Experience curve/experience curve/experience curved line effect/experience effect
It is seen in many industries, "cumulative production volume of the identical product increases following, the curved line which shows the pattern that entire cost per unit keeps decreasing in fixed ratio". This effect is called the "experience curved line effect" the "experience effect". Whenever generally, cumulative production volume redoubles, it assumes that, unit cost slumps 20 - 30% at a time, but the ratio (skill ratio), it differs depending upon industry and the product.
When in the horizontal shaft it is displayed cumulative production volume, in the graph which takes unit cost in vertical axis, plots in the usual linear axis it becomes curved line of the right going down which if the curve is done in the downward look and plots in the logarithm axis it is shown in the straight line of the right going down. It is possible in the future to estimate cost by the map doing past statistic.

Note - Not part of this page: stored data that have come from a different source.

(** * Credit approval system: the decision core, embedded and verified

    Shallow embedding of
      - [apps/core/utils.py]      ([calculate_emi]),
      - [apps/loans/services.py]  ([CreditScoreService.calculate],
        [EligibilityService.check], [LoanService.create_loan],
        [LoanService._get_rejection_message]),
      - [apps/loans/models.py], [apps/customers/models.py] (the two tables),
    together with the fragments of the Python run time the code relies on:
    [decimal.Decimal] under the context installed by [utils.py]
    ([getcontext().prec = 28], rounding half-even, the default traps), the
    binary64 [float] used by the credit score, [round], [datetime.date] and
    [dateutil.relativedelta]. *)

From Stdlib Require Import ZArith QArith Qpower Qround Qabs Lia Lqa Bool List String Ascii.
From Stdlib Require Import Floats.SpecFloat.
From stdpp Require Import gmap.
Import ListNotations.

Local Open Scope Z_scope.

(** ** Exceptions and the error monad *)

(** The exceptions the modelled code can raise.  Business rejections are
    ordinary return values, not exceptions. *)
Inductive exn : Type :=
| ValueError (msg : string)            (* raised by [calculate_emi] and [date.replace] *)
| DivisionByZero                       (* decimal trap *)
| InvalidOperation                     (* decimal trap *)
| Overflow                             (* decimal trap *)
| OverflowError                        (* int / int too large for a float *)
| CustomerNotFoundError (detail : string)
| DatabaseError (msg : string).        (* any failure of the storage layer *)

Inductive result (A : Type) : Type :=
| Ok (a : A)
| Raise (e : exn).
Arguments Ok {A} a.
Arguments Raise {A} e.
(** * ActivityStreams property and type codec: a shallow embedding

    The development follows three generated Go files of the repository:
    - [property_followers/gen_property_followers.go], the functional
      property "followers" (module [Followers]);
    - the package [propertytype], the non-functional property "type" with
      its iterator (module [TypeProp]);
    - the package [typeorderedcollectionpage], the entity
      "OrderedCollectionPage" (module [Page]).

    Go's [interface{}] values coming out of a JSON decoder are the
    inductive [raw]; a Go [map[string]interface{}] is a [gmap string raw];
    a pointer or interface field that may be [nil] is an [option]; a pair
    [(value, error)] is a [result]. *)

From Stdlib Require Import ZArith Ascii String.
From stdpp Require Import gmap strings list fin_maps.

Open Scope string_scope.
Open Scope Z_scope.

Set Warnings "-register-all".

(** ** Raw documents *)

(** The generic key/value document model.  [RNull] is the [nil] interface
    value.  A JSON number is a [float64] in Go; the codec never inspects
    it, so it is carried by its bit pattern. *)
Inductive raw : Type :=
| RNull
| RBool (b : bool)
| RNumber (bits : Z)
| RString (s : string)
| RList (l : list raw)
| RMap (m : gmap string raw).

(** The type switch [i.(string)]. *)
Definition asString (i : raw) : option string :=
  match i with RString s => Some s | _ => None end.

(** The type switch [i.([]interface{})]. *)
Definition asList (i : raw) : option (list raw) :=
  match i with RList l => Some l | _ => None end.

(** The type switch [i.(map[string]interface{})]. *)
Definition asMap (i : raw) : option (gmap string raw) :=
  match i with RMap m => Some m | _ => None end.

(** The test [i != nil] on an interface value. *)
Definition isNil (i : raw) : bool :=
  match i with RNull => true | _ => false end.

(** ** Errors and results *)

(** The errors the three files build with [fmt.Errorf], one constructor per
    message, and [ErrCollaborator] for an error handed up by a parser or a
    serializer of another package. *)
Inductive error : Type :=
| ErrNoType                          (* no "type" property in map *)
| ErrTypeNotOf (typeName : string)   (* "type" property is not of %q type: %s *)
| ErrTypeNotFound                    (* could not find a "type" property of value %q *)
| ErrTypeUnrecognized (v : raw)      (* "type" property is unrecognized type: %T *)
| ErrCollaborator (msg : string).

Inductive result (A : Type) : Type :=
| Ok (a : A)
| Err (e : error).
Arguments Ok {A} a.
Arguments Err {A} e.

(** [if v, err := f(); err != nil { return nil, err }] is the bind of this
    monad, written [v ← f; ...]. *)
#[global] Instance result_bind : MBind result := λ A B k r,
  match r with
  | Ok a => k a
  | Err e => Err e
  end.

#[global] Instance result_fmap : FMap result := λ A B f r,
  match r with
  | Ok a => Ok (f a)
  | Err e => Err e
  end.

Definition isOk {A : Type} (r : result A) : bool :=
  match r with Ok _ => true | Err _ => false end.

(** ** Strings *)

(** [stripPrefix s p] is the rest of [s] after [p] when [s] starts with [p]. *)
Fixpoint stripPrefix (s p : string) : option string :=
  match p with
  | EmptyString => Some s
  | String c p' =>
      match s with
      | String d s' => if Ascii.eqb c d then stripPrefix s' p' else None
      | EmptyString => None
      end
  end.
(** X7.  Every entry of a post-softmax attention-weight tensor of
    [MultiHeadAttention], [SelfAttention] and of the local and global
    attention of [HierarchicalTemporalAttention] lies between 0 and 1, both
    included: a weight is a probability. *)
Theorem attention_weights_in_unit_interval (w : Tensor R) :
  attention_weights w -> Forall (fun v => 0 <= v <= 1)%R (data w).
Proof.
  intros Hw. destruct Hw as
    [m query key value mask w H
    |m x bias mask w H
    |m B T D x level ws u a w _ _ _ _ H
    |m x w H].
  - destruct (mha_weights_inv _ _ _ _ _ _ H) as (? & ? & ? & ? & s' & _ & _ & _ & Hs).
    eapply softmax_last_probs; eauto.
  - destruct (self_weights_inv _ _ _ _ _ H)
      as (? & ? & ? & ? & ? & ? & ? & ? & ? & s' & _ & _ & _ & _ & _ & _ & Hs).
    eapply softmax_last_probs; eauto.
  - destruct (mha_weights_inv _ _ _ _ _ _ H) as (? & ? & ? & ? & s' & _ & _ & _ & Hs).
    eapply softmax_last_probs; eauto.
  - destruct (mha_weights_inv _ _ _ _ _ _ H) as (? & ? & ? & ? & s' & _ & _ & _ & Hs).
    eapply softmax_last_probs; eauto.
Qed.

Lemma attention_weights_in_unit_interval_witness :
  exists w,
    MultiHeadAttention.weights mha1 x121 x121 x121 (Some mask122) = Some w /\
    attention_weights w /\ Forall (fun v => 0 <= v <= 1)%R (data w).
Proof.
  eexists. split; [reflexivity|].
  match goal with
  | |- attention_weights ?w /\ _ =>
      assert (Ha : attention_weights w)
        by (apply (weights_mha mha1 x121 x121 x121 (Some mask122));
            reflexivity);
      exact (conj Ha (attention_weights_in_unit_interval w Ha))
  end.
Defined.

(** ** Rows that are masked everywhere, masks that allow everything *)

Lemma rsum_exp_const (r : list R) (c : R) :
  (forall j, j < length r -> nth j r 0%R = c) ->
  rsum (map exp r) = (INR (length r) * exp c)%R.
Proof.
  induction r as [|a r IH]; intros Hall.
  - simpl. lra.
  - assert (Ha : a = c) by (apply (Hall 0); simpl; lia).
    assert (Hr : forall j, j < length r -> nth j r 0%R = c)
      by (intros j Hj; apply (Hall (S j)); simpl; lia).
    cbn [map rsum fold_right length]. fold (rsum (map exp r)).
    rewrite (IH Hr), S_INR, Ha. lra.
Qed.
(** * genmod: the annotation driver and its printing helpers

    A shallow embedding of

      - [genmod/vcf_tools/print_variants.py]  ([print_variant] and the
        priority-taking [print_variant_for_sorting]),
      - [genmod/utils/print_variants.py]      ([print_variants] and the
        rank-score extracting [print_variant_for_sorting]),
      - [genmod/commands/annotate_variant.py] (the [annotate] driver: worker
        count, work queue, sentinels, joins, sort, emission, temp file).

    Python [str] values are Rocq strings (sequences of 8-bit characters),
    lists of fields are [list string], exceptions are an error result, and
    what a helper writes is a list of output events. *)

From Stdlib Require Import String Ascii List ZArith Bool Arith Lia.
From Stdlib Require Import Permutation DecimalString.
Import ListNotations.

Open Scope string_scope.
Open Scope list_scope.

(* ------------------------------------------------------------------ *)
(** ** Python string primitives used by the sources *)

Module Py.

Definition tab : ascii := "009"%char.
Definition newline : ascii := "010"%char.
Definition hash : ascii := "#"%char.

Definition TAB : string := String tab EmptyString.
Definition NL : string := String newline EmptyString.

  (** [str.isspace] on the code points below 256: TAB, LF, VT, FF, CR,
      the separators 0x1c-0x1f, SPACE, NEL (0x85) and NBSP (0xa0). *)
Definition isspace (c : ascii) : bool :=
    let n := nat_of_ascii c in
    (((9 <=? n) && (n <=? 13)) || ((28 <=? n) && (n <=? 32))
     || (n =? 133) || (n =? 160))%nat.

  (** [s.startswith(c)] for a one-character prefix. *)
Definition startswith (c : ascii) (s : string) : bool :=
    match s with
    | String d _ => Ascii.eqb d c
    | EmptyString => false
    end.

  (** [s.rstrip()]: drop the trailing whitespace. *)
Fixpoint rstrip (s : string) : string :=
    match s with
    | EmptyString => EmptyString
    | String c s' =>
        match rstrip s' with
        | EmptyString => if isspace c then EmptyString else String c EmptyString
        | r => String c r
        end
    end.

  (** [s.split(sep)] for a one-character separator: never empty, and
      [''.split(sep) == ['']]. *)
Fixpoint split (sep : ascii) (s : string) : list string :=
    match s with
    | EmptyString => [EmptyString]
    | String c s' =>
        if Ascii.eqb c sep then EmptyString :: split sep s'
        else match split sep s' with
             | f :: fs => String c f :: fs
             | [] => [String c EmptyString]
             end
    end.

  (** [sep.join(fields)]. *)
Fixpoint join (sep : string) (fields : list string) : string :=
    match fields with
    | [] => EmptyString
    | [f] => f
    | f :: rest => f ++ sep ++ join sep rest
    end.

  (** Truthiness of an optional string ([None] and [''] are falsy). *)
Definition truthy (o : option string) : bool :=
    match o with
    | Some (String _ _) => true
    | _ => false
    end.

  (** Exceptions the modelled code can raise. *)
Inductive exn := IndexError | ValueError | UnboundLocalError.
(** * Meridian account service: [server.js]

    A shallow embedding of the four Express handlers of [server.js]
    ([POST /api/register], [POST /api/login], [POST /api/add-points],
    [GET /api/user/:userId]) over a model of the [users] table that the file
    creates at start-up, and the properties of the account workflow.

    Each handler is an [async] function: it is embedded as a program of
    awaited operations ([Async]), so that the same definition is run
    sequentially against the store ([run]) and interleaved with other
    requests at its [await] points ([step]). *)

From Stdlib Require Import ZArith List Bool String Ascii DecimalString Lia.
Import ListNotations.
Open Scope string_scope.
Open Scope Z_scope.

(** ** JSON payloads *)

#[local] Set Warnings "-register-all".

Inductive Json : Type :=
| JNull
| JBool (b : bool)
| JNum (z : Z)
| JStr (s : string)
| JObj (fields : list (string * Json)).

(** [mentions k j]: some object inside [j] has a field named [k]. *)
Fixpoint mentions (k : string) (j : Json) : bool :=
  match j with
  | JObj fields =>
      existsb (fun kv => match kv with
                         | (k', v) => String.eqb k k' || mentions k v
                         end) fields
  | _ => false
  end.

(** Field access on a payload, [obj.k]; [None] is JavaScript's [undefined]. *)
Fixpoint assoc (k : string) (fields : list (string * Json)) : option Json :=
  match fields with
  | [] => None
  | (k', v) :: rest => if String.eqb k k' then Some v else assoc k rest
  end.

Definition field (k : string) (j : Json) : option Json :=
  match j with
  | JObj fields => assoc k fields
  | _ => None
  end.

(** An object literal with one property that may be [undefined]:
    [JSON.stringify] leaves such a property out. *)
Definition optional_field (k : string) (v : option Json) : list (string * Json) :=
  match v with
  | Some j => [(k, j)]
  | None => []
  end.

(** ** Responses: [res.status(code).json(payload)] *)

Record Response : Type := mkResponse { status : Z; body : Json }.

(** [res.json(payload)]: the status stays at Express's default, 200. *)
Definition res_json (payload : Json) : Response :=
  {| status := 200; body := payload |}.

Definition res_status_json (code : Z) (payload : Json) : Response :=
  {| status := code; body := payload |}.

(** ** Errors and promise outcomes *)

Record JsError : Type := mkError { message : string }.

Inductive Outcome (A : Type) : Type :=
| Resolved (a : A)
| Rejected (err : JsError).
Arguments Resolved {A} a.
Arguments Rejected {A} err.

Definition msg_login : string := "Неверный логин или пароль".
Definition msg_missing : string := "Пользователь не найден".

(** ** The [users] table

    [CREATE TABLE IF NOT EXISTS users] of [server.js]: one record per row,
    one field per column, named as the columns are. *)

Module users.
Record row : Type := mkRow {
    id : Z;                 (* SERIAL PRIMARY KEY *)
    email : string;         (* VARCHAR(255) UNIQUE NOT NULL *)
    username : string;      (* VARCHAR(100) UNIQUE NOT NULL *)
    password : string;      (* VARCHAR(255) NOT NULL *)
    points : option Z;      (* INTEGER DEFAULT 0; [None] is NULL *)
    created_at : Z          (* TIMESTAMP DEFAULT CURRENT_TIMESTAMP *)
  }.
End users.

(** The store: the rows of [users] in insertion order and the sequence
    [users_id_seq] that [SERIAL] attaches to [id]; [users_id_seq] holds the
    value the next [nextval] returns. *)
Record Store : Type := mkStore {
  rows : list users.row;
  users_id_seq : Z
}.

Definition empty_store : Store := {| rows := []; users_id_seq := 1 |}.

(** [INTEGER] (and [SERIAL]) is PostgreSQL's four-byte signed integer.
    A value outside it is an error, it does not wrap. *)
Definition INT4_MIN : Z := -2147483648.
Definition INT4_MAX : Z := 2147483647.

Definition int4 (z : Z) : bool := (INT4_MIN <=? z) && (z <=? INT4_MAX).

(** [VARCHAR(n)] counts characters. Strings are UTF-8 byte strings here, and
    a character is every byte that is not a continuation byte [10xxxxxx]. *)
Definition continuation (c : ascii) : bool :=
  N.eqb (N.land (N_of_ascii c) 192) 128.

Fixpoint char_length (s : string) : Z :=
  match s with
  | EmptyString => 0
  | String c s' => (if continuation c then 0 else 1) + char_length s'
  end.

(** Columns, for [RETURNING] and [SELECT] lists. *)
Inductive Column : Type :=
| c_id | c_email | c_username | c_password | c_points | c_created_at.

Definition column_name (c : Column) : string :=
  match c with
  | c_id => "id"
  | c_email => "email"
  | c_username => "username"
  | c_password => "password"
  | c_points => "points"
  | c_created_at => "created_at"
  end.

Definition column_value (c : Column) (r : users.row) : Json :=
  match c with
  | c_id => JNum (users.id r)
  | c_email => JStr (users.email r)
  | c_username => JStr (users.username r)
  | c_password => JStr (users.password r)
  | c_points => match users.points r with Some p => JNum p | None => JNull end
  | c_created_at => JNum (users.created_at r)
  end.

(** The object the driver builds for one result row. *)
Definition project (cols : list Column) (r : users.row) : Json :=
  JObj (map (fun c => (column_name c, column_value c r)) cols).

(** Errors of the store, with the text PostgreSQL gives them. *)
Definition dquote : string := String (ascii_of_nat 34) EmptyString.

Definition quoted (s : string) : string := dquote ++ s ++ dquote.

Definition decimal (z : Z) : string := NilZero.string_of_int (Z.to_int z).

Definition unique_violation (constraint : string) : JsError :=
  mkError ("duplicate key value violates unique constraint " ++ quoted constraint).

Definition not_null_violation (column : string) : JsError :=
  mkError ("null value in column " ++ quoted column
           ++ " of relation " ++ quoted "users" ++ " violates not-null constraint").

Definition value_too_long (n : Z) : JsError :=
  mkError ("value too long for type character varying(" ++ decimal n ++ ")").

Definition sequence_exhausted : JsError :=
  mkError ("nextval: reached maximum value of sequence " ++ quoted "users_id_seq"
           ++ " (" ++ decimal INT4_MAX ++ ")").

(** The text is the one for a number the driver sends in decimal digits;
    JavaScript prints a number from 10^21 on with an exponent, which the store
    refuses as well, with another text. *)
Definition parameter_out_of_range (z : Z) : JsError :=
  mkError ("value " ++ quoted (decimal z) ++ " is out of range for type integer").

Definition integer_out_of_range : JsError :=
  mkError "integer out of range".

Definition invalid_byte_sequence : JsError :=
  mkError ("invalid byte sequence for encoding " ++ quoted "UTF8" ++ ": 0x00").

(** ** The statements of [server.js]

    Every statement is one function on the store. Its arguments are the
    parameters [$1], [$2], ... as the driver sends them: [None] is what
    [undefined] and [null] become, SQL's NULL. A statement that fails leaves
    the rows as they were. *)

(** A text parameter cannot hold the character U+0000, the byte 0 of its
    UTF-8 encoding: the store refuses it when the parameter is bound, before
    the statement runs. *)
Fixpoint has_nul (s : string) : bool :=
  match s with
  | EmptyString => false
  | String c s' => N.eqb (N_of_ascii c) 0 || has_nul s'
  end.

Definition bind_text (v : option string) : option JsError :=
  match v with
  | Some s => if has_nul s then Some invalid_byte_sequence else None
  | None => None
  end.

(** A text that the column [VARCHAR(n)] stores as it is sent. *)
Definition text_ok (n : Z) (s : string) : bool :=
  negb (has_nul s) && (char_length s <=? n).

Definition varchar_fits (n : Z) (v : option string) : bool :=
  match v with
  | Some s => char_length s <=? n
  | None => true
  end.

Definition returning (cols : list Column) (rs : list users.row) : list Json :=
  map (project cols) rs.

(** [INSERT INTO users (email, username, password) VALUES ($1, $2, $3)
     RETURNING id, email, username, points].

    The parameters are bound first: one that holds U+0000 is refused. The
    values are then coerced to their [VARCHAR(n)]: one that is too long is
    refused (PostgreSQL keeps the first [n] characters instead when the
    excess is spaces only, which is not modelled). Up to here the sequence
    is not asked. The new row then takes [id] from
    [nextval('users_id_seq')], [points] from its default 0 and [created_at]
    from the clock, and is checked against [NOT NULL], then against the
    unique indexes (primary key, [email], [username]); a value the sequence
    has handed out is not given back when one of these checks fails. *)
Definition insert_row (now : Z) (db : Store) (e u p : option string)
  : Outcome (list Json) * Store :=
  let new_id := users_id_seq db in
  if INT4_MAX <? new_id then (Rejected sequence_exhausted, db)
  else
    let db1 := {| rows := rows db; users_id_seq := new_id + 1 |} in
    match e, u, p with
    | None, _, _ => (Rejected (not_null_violation "email"), db1)
    | _, None, _ => (Rejected (not_null_violation "username"), db1)
    | _, _, None => (Rejected (not_null_violation "password"), db1)
    | Some e, Some u, Some p =>
        if existsb (fun r => users.id r =? new_id) (rows db)
        then (Rejected (unique_violation "users_pkey"), db1)
        else if existsb (fun r => String.eqb (users.email r) e) (rows db)
        then (Rejected (unique_violation "users_email_key"), db1)
        else if existsb (fun r => String.eqb (users.username r) u) (rows db)
        then (Rejected (unique_violation "users_username_key"), db1)
        else
          let r := {| users.id := new_id; users.email := e;
                      users.username := u; users.password := p;
                      users.points := Some 0; users.created_at := now |} in
          (Resolved (returning [c_id; c_email; c_username; c_points] [r]),
           {| rows := rows db ++ [r]; users_id_seq := new_id + 1 |})
    end.

Definition insert_user (now : Z) (db : Store) (e u p : option string)
  : Outcome (list Json) * Store :=
  match bind_text e, bind_text u, bind_text p with
  | Some err, _, _ => (Rejected err, db)
  | None, Some err, _ => (Rejected err, db)
  | None, None, Some err => (Rejected err, db)
  | None, None, None =>
      if negb (varchar_fits 255 e) then (Rejected (value_too_long 255), db)
      else if negb (varchar_fits 100 u) then (Rejected (value_too_long 100), db)
      else if negb (varchar_fits 255 p) then (Rejected (value_too_long 255), db)
      else insert_row now db e u p
  end.

(** [SELECT * FROM users WHERE username = $1]. The handler reads the columns
    of the row it gets, so the rows are returned whole. A username that
    holds U+0000 is refused when it is bound; [username = NULL] is true of
    no row. *)
Definition select_by_username (db : Store) (u : option string)
  : Outcome (list users.row) * Store :=
  match bind_text u with
  | Some err => (Rejected err, db)
  | None =>
      match u with
      | None => (Resolved [], db)
      | Some u =>
          (Resolved (filter (fun r => String.eqb (users.username r) u) (rows db)), db)
      end
  end.

(** Binding an [INTEGER] parameter: NULL or a value in range is accepted,
    any other value is an error before the statement runs. *)
Definition bind_int4 (v : option Z) : option JsError :=
  match v with
  | Some z => if int4 z then None else Some (parameter_out_of_range z)
  | None => None
  end.

Definition matches_id (uid : option Z) (r : users.row) : bool :=
  match uid with
  | Some i => users.id r =? i
  | None => false
  end.

Definition set_points (v : option Z) (r : users.row) : users.row :=
  {| users.id := users.id r; users.email := users.email r;
     users.username := users.username r; users.password := users.password r;
     users.points := v; users.created_at := users.created_at r |}.

(** [points + $1] on one row: NULL when either side is, an error out of
    [INTEGER]'s range. *)
Definition add_to_points (delta : option Z) (r : users.row) : option users.row :=
  match users.points r, delta with
  | Some p, Some d =>
      if int4 (p + d) then Some (set_points (Some (p + d)) r) else None
  | _, _ => Some (set_points None r)
  end.

(** The rows after the update, or [None] when one of the updated rows
    overflows; the second component lists the updated rows. *)
Fixpoint update_rows (delta uid : option Z) (rs : list users.row)
  : option (list users.row * list users.row) :=
  match rs with
  | [] => Some ([], [])
  | r :: rest =>
      match update_rows delta uid rest with
      | None => None
      | Some (rest', hit) =>
          if matches_id uid r
          then match add_to_points delta r with
               | Some r' => Some (r' :: rest', r' :: hit)
               | None => None
               end
          else Some (r :: rest', hit)
      end
  end.

(** [UPDATE users SET points = points + $1 WHERE id = $2
     RETURNING id, username, points]. *)
Definition update_points (db : Store) (delta uid : option Z)
  : Outcome (list Json) * Store :=
  match bind_int4 delta, bind_int4 uid with
  | Some err, _ => (Rejected err, db)
  | None, Some err => (Rejected err, db)
  | None, None =>
      match update_rows delta uid (rows db) with
      | None => (Rejected integer_out_of_range, db)
      | Some (rs, hit) =>
          (Resolved (returning [c_id; c_username; c_points] hit),
           {| rows := rs; users_id_seq := users_id_seq db |})
      end
  end.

Example of the experience curved line by the linear axis
Example of the experience curved line by the logarithm axis
As for this pattern, it was discovered as the universal phenomenon which is seen at many industries the American strategic consulting company, the Boston consulting group (BCG) by on the sixties. The same company at the beginning learning curve (the effect) with explained this and did uninformed, but because then there is an explanatory difficult phenomenon, "accumulation of the experience which produces the same product bears the difference of entire cost," that it interpreted, it announced in 1966 as a new concept.
Experience curved line is not the theoretical model, in the tendency which is deduced from the observation and the actual data of various industries, the mechanism is not clear. Blues D ?????? of BCG which is the advocate (Bruce D. Henderson) study, specialization, scale and investment etc. are listed as a primary factor of experience curved line, as for the experience curved line effect while to make those connect, "as for the fundamental mechanism which bears the experience curved line effect, are not explained still sufficiently", also you have expressed.
When you follow this concept, if cumulative production volume is designated as 2 times vis-a-vis competitive enterprise, it means to be able to maintain cost competitiveness. And cost competitiveness quite is important as a competitive primary factor, at the same time as for the experience curved line effect they are not spontaneous ones and from the fact that effort of enterprise is necessary, as for BCG as for enterprise to the experience curved line effect should invest, when, it concluded.
Namely, leading other companies, doing investment positively, production volume activity by the fact that it increases, building cost predominance, it is the business strategy which guarantees the profit which increases market share, is high. In the product which has the especially mass production effect, it is required that early market share is guaranteed even in order to detach other companies.
This way BCG cost competitiveness (profitability) with showed the related characteristic of market share with the concept of experience curved line, but this developing, PPM which uses market share as alternate index of fund supplyabilitywas produced.